====== DATASET RECORDS

(* ===== verification/Mlfq.v ===== *)
(** * The multi-level feedback queue

    [lab-2/proc_mlfq_v02.c]: three levels of queues of processes, a budget of
    ticks after which a process is demoted, and a periodic promotion. *)

From S2P Require Import Prelude CString Spinlock ProcData Proc ProcSpec Env.

(** [mlfq_queue], three rows of [2*NPROC] pointers to processes; the index of the
    last entry of each row, -1 for an empty queue; [ptable.PromoteAtTime]. *)
Record mlfq := Mlfq {
  mlfq_queue : list (list (option nat));
  mlfq_queue_size : list Z;
  promote_at : Z
}.

Definition QLEN : nat := 2 * NPROC.
Lemma QLEN_large : (2 < QLEN)%nat.
Proof. unfold QLEN, NPROC. lia. Qed.

Definition mlfq_init : mlfq := Mlfq (replicate 3 (replicate QLEN None)) [-1; -1; -1] 0.

Section Queues.
Context {E : Type}.
Abbreviation K := (M (kst E mlfq)).

Definition qsize (lvl : Z) : K Z :=
  q ← gets pol; lift_opt "mlfq_queue_size" (zlookup (mlfq_queue_size q) lvl).

Definition set_qsize (lvl n : Z) : K unit :=
  q ← gets pol;
  l ← lift_opt "mlfq_queue_size" (zinsert lvl n (mlfq_queue_size q));
  modify (set_pol (Mlfq (mlfq_queue q) l (promote_at q))).

Definition qread (lvl k : Z) : K (option nat) :=
  q ← gets pol;
  r ← lift_opt "mlfq_queue" (zlookup (mlfq_queue q) lvl);
  lift_opt "mlfq_queue" (zlookup r k).

Definition qwrite (lvl k : Z) (e : option nat) : K unit :=
  q ← gets pol;
  r ← lift_opt "mlfq_queue" (zlookup (mlfq_queue q) lvl);
  r' ← lift_opt "mlfq_queue" (zinsert k e r);
  rows ← lift_opt "mlfq_queue" (zinsert lvl r' (mlfq_queue q));
  modify (set_pol (Mlfq rows (mlfq_queue_size q) (promote_at q))).

(** The code's two lines that add a process to a queue. *)
Definition enqueue (lvl : Z) (p : nat) : K unit :=
  n ← qsize lvl;
  set_qsize lvl (n + 1) ;;
  n ← qsize lvl;
  qwrite lvl n (Some p).

(** [n] steps of the loop that moves the entries after [k] down by one. *)
Fixpoint shift_down (lvl k : Z) (n : nat) : K unit :=
  match n with
  | O => mret tt
  | S n' => e ← qread lvl (k + 1); qwrite lvl k e ;; shift_down lvl (k + 1) n'
  end.

Definition remove_entry (lvl k : Z) : K unit :=
  n ← qsize lvl;
  shift_down lvl k (Z.to_nat (n - k)) ;;
  n ← qsize lvl;
  set_qsize lvl (n - 1).

(** The first of the [n] entries from [k] on that is the process [p]. *)
Fixpoint find_entry (lvl : Z) (p : nat) (k : Z) (n : nat) : K (option Z) :=
  match n with
  | O => mret None
  | S n' =>
      e ← qread lvl k;
      if bool_decide (e = Some p) then mret (Some k) else find_entry lvl p (k + 1) n'
  end.
End Queues.

Section Scheduler.
Context {E : Type} `{KE : KernelEnv E mlfq}.
Abbreviation K := (M (kst E mlfq)).

(** The child [j] that [fork] made runnable. *)
Definition mlfq_ready (j : nat) : K unit :=
  updp j (set_priority MAXPRIORITY) ;;
  updp j (set_original_priority MAXPRIORITY) ;;
  updp j (set_budget DEFAULT_BUDGET) ;;
  enqueue MAXPRIORITY j.

(** A process [j] that [wakeup1] made runnable; the search stops before the last
    entry. *)
Definition mlfq_wake (j : nat) : K unit :=
  p ← getp j;
  n ← qsize (priority p);
  f ← find_entry (priority p) j 0 (Z.to_nat n);
  match f with
  | Some _ => mret tt
  | None => enqueue (priority p) j
  end.

Definition mlfq_start : K unit :=
  s ← get;
  modify (set_pol (Mlfq (mlfq_queue (pol s)) (mlfq_queue_size (pol s))
    (w32 (kticks s + TICKS_TO_PROMOTE)))).

Definition mlfq_policy : SchedPolicy E mlfq := {|
  alloc_hook := fun _ => mret tt;
  init_hook := mlfq_start;
  copy_hook := fun _ _ => mret tt;
  ready_hook := mlfq_ready;
  exit_hook := fun _ => mret tt;
  wake_hook := mlfq_wake;
  tickets_valid := fun n => 0 <=? n
|}.

Definition promote_slot (j : nat) : K unit :=
  p ← getp j;
  when (negb (is_state ZOMBIE p) && (priority p <? MAXPRIORITY))
    (n ← qsize (priority p);
     f ← find_entry (priority p) j 0 (Z.to_nat (n + 1));
     match f with
     | Some k => remove_entry (priority p) k
     | None => mret tt
     end ;;
     setpriority (pid p) (priority p + 1) ;;
     updp j (set_budget DEFAULT_BUDGET) ;;
     p ← getp j;
     enqueue (priority p) j).

Definition promote : K unit :=
  s ← get;
  when (promote_at (pol s) <=? kticks s)
    (for_each slots promote_slot ;; mlfq_start).

(** The turn of the process [j] at the entry [k] of a queue, on CPU [i]. *)
Definition requeue (j : nat) : K unit :=
  p ← getp j;
  if budget p <=? 0 then
    if 0 <? priority p then
      setpriority (pid p) (priority p - 1) ;;
      p ← getp j;
      updp j (set_original_priority (priority p)) ;;
      enqueue (priority p) j
    else enqueue (priority p) j
  else enqueue (priority p) j.

Definition run_entry (i : nat) (lvl k : Z) (j : nat) : K unit :=
  remove_entry lvl k ;;
  start_time ← gets kticks;
  run_slot i j (mret tt) ;;
  end_time ← gets kticks;
  p ← getp j;
  updp j (set_budget (i32 (budget p - i32 (i32 end_time - i32 start_time)))) ;;
  requeue j.

(** The loop over the entries of a queue; [check] tells whether one ran. *)
Fixpoint scan (fuel i : nat) (lvl k : Z) (check : bool) : K bool :=
  match fuel with
  | O => diverge
  | S fuel' =>
      n ← qsize lvl;
      if n <? k then mret check
      else
        e ← qread lvl k;
        j ← lift_opt "mlfq_queue entry" e;
        p ← getp j;
        if negb (is_state RUNNABLE p) && (k =? n) then mret check
        else if negb (is_state RUNNABLE p) then scan fuel' i lvl (k + 1) check
        else run_entry i lvl k j ;; scan fuel' i lvl (k + 1) true
  end.

(** The [while] loop of one level: until a scan runs nothing.  A scan looks at
    each of the [QLEN] positions once. *)
Fixpoint level_loop (fuel i : nat) (lvl : Z) : K unit :=
  match fuel with
  | O => diverge
  | S fuel' =>
      n ← qsize lvl;
      if n <? 0 then mret tt
      else
        check ← scan (S QLEN) i lvl 0 false;
        if (check : bool) then level_loop fuel' i lvl else mret tt
  end.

============

**TASK TO COMPLETE**
After locating the line with "(** [n] steps" above, return that line and every later line through the one with "wake_hook := mlfq_wake;", word for word and with nothing else.

**RESPONSE AREA**
(** [n] steps of the loop that moves the entries after [k] down by one. *)
Fixpoint shift_down (lvl k : Z) (n : nat) : K unit :=
  match n with
  | O => mret tt
  | S n' => e ← qread lvl (k + 1); qwrite lvl k e ;; shift_down lvl (k + 1) n'
  end.

Definition remove_entry (lvl k : Z) : K unit :=
  n ← qsize lvl;
  shift_down lvl k (Z.to_nat (n - k)) ;;
  n ← qsize lvl;
  set_qsize lvl (n - 1).

(** The first of the [n] entries from [k] on that is the process [p]. *)
Fixpoint find_entry (lvl : Z) (p : nat) (k : Z) (n : nat) : K (option Z) :=
  match n with
  | O => mret None
  | S n' =>
      e ← qread lvl k;
      if bool_decide (e = Some p) then mret (Some k) else find_entry lvl p (k + 1) n'
  end.
End Queues.

Section Scheduler.
Context {E : Type} `{KE : KernelEnv E mlfq}.
Abbreviation K := (M (kst E mlfq)).

(** The child [j] that [fork] made runnable. *)
Definition mlfq_ready (j : nat) : K unit :=
  updp j (set_priority MAXPRIORITY) ;;
  updp j (set_original_priority MAXPRIORITY) ;;
  updp j (set_budget DEFAULT_BUDGET) ;;
  enqueue MAXPRIORITY j.

(** A process [j] that [wakeup1] made runnable; the search stops before the last
    entry. *)
Definition mlfq_wake (j : nat) : K unit :=
  p ← getp j;
  n ← qsize (priority p);
  f ← find_entry (priority p) j 0 (Z.to_nat n);
  match f with
  | Some _ => mret tt
  | None => enqueue (priority p) j
  end.

Definition mlfq_start : K unit :=
  s ← get;
  modify (set_pol (Mlfq (mlfq_queue (pol s)) (mlfq_queue_size (pol s))
    (w32 (kticks s + TICKS_TO_PROMOTE)))).

Definition mlfq_policy : SchedPolicy E mlfq := {|
  alloc_hook := fun _ => mret tt;
  init_hook := mlfq_start;
  copy_hook := fun _ _ => mret tt;
  ready_hook := mlfq_ready;
  exit_hook := fun _ => mret tt;
  wake_hook := mlfq_wake;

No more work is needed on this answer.